Self Portrait
About
During my time I have studied latin and ancient greek, furniture design and sculpture. Much of my work draws upon ancient mythology - Perseus, the minotaur, the representation of Zeus as bull. Interwoven with this is a fascination with physical relationships and their resulting negative spaces. My work in furniture was instrumental in this and I began to fall hopelessly in love with movements like De Stijl and pretty much everything at the Bauhaus.
Each piece of creativity allows me to explore and define a little bit more. Having worked in wood for quite a while the versatility of metal totally flipped my mind. The simple act of making a load bearing right angle (a right angle has godlike status in my home) in metal suddenly threw open a host of avenues. Wood could not keep up with my appetite for scaling the form back. Metal became my future.

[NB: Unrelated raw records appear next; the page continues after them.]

(** A response that wraps the object in prose. *)
Lemma analyze_grammar_recovers_witness :
  let pre := dq "Here is the analysis: " in
  let body := dq "'has_errors': false, 'errors': [], 'skipped': false" in
  let post := dq " Hope this helps!" in
  json_text.loads (strip (pre ++ (123 :: body ++ [125]) ++ post)) = DecodeError
  /\ analyze_grammar json_text.loads (Response (pre ++ (123 :: body ++ [125]) ++ post))
     = Ok (JObj [(str "has_errors", JBool false); (str "errors", JArr []);
                 (str "skipped", JBool false)]).
Proof.
  intros pre body post. split; [by vm_compute|].
  apply (proj1 (proj2 (proj2 (analyze_grammar_recovers json_text.loads)))).
  - by vm_compute.
  - apply (bool_decide_unpack _). by vm_compute.
  - apply (bool_decide_unpack _). by vm_compute.
  - by vm_compute.
Defined.

(** C9, as stated, fails: the response is prose followed by one valid
    JSON object, and the prose holds a pair of braces of its own; the text
    from the first ['{'] through the last ['}'] is then no JSON, and
    [analyze_grammar] returns [None]. *)
Lemma embedded_object_is_not_recovered :
  let prose := dq "Use {x} as a placeholder. " in
  let object := dq "{'has_errors': false, 'errors': [], 'skipped': false}" in
  answer_after_braces = prose ++ object
  /\ json_text.loads object
     = Loaded (JObj [(str "has_errors", JBool false); (str "errors", JArr []);
                     (str "skipped", JBool false)])
  /\ search_braces (strip answer_after_braces)
     = Some (dq "{x} as a placeholder. " ++ object)
  /\ json_text.loads (dq "{x} as a placeholder. " ++ object) = DecodeError
  /\ analyze_grammar json_text.loads (Response answer_after_braces) = Ok JNull.
Proof. intros prose object. split_and!; by vm_compute. Qed.

End Gateway.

I really came to sculpture through finding objects and composing them. Which was quite difficult with a manual drill and a bizarre assortment of screwdrivers. But the thrill was there and where there was no money to buy equipment a certain home grown ingenuity set in. Drilling through anything metal was pretty much impossible and so I worked around it. Or with it, perhaps. I became fairly proficient in binding and counter balancing. I was a great proponent of zip ties and metal washers lying around were like nuggets of gold. Under the umbrella of conservation I began to see my work as recycling, giving a new life to something.
There is a character to be found in scrap. One which is slightly more hidden when it comes to new material. In my more recent work I have concentrated on using fresh metal in that it allows more exploration of a given idea, that it is not tethered by the suggestions of reclaimed matter.
I'm still bound by a mythology and a running exploration of the right angle. Two of the three loves of my life.
Thanks for making it to the end. Celebrate, and put the kettle on.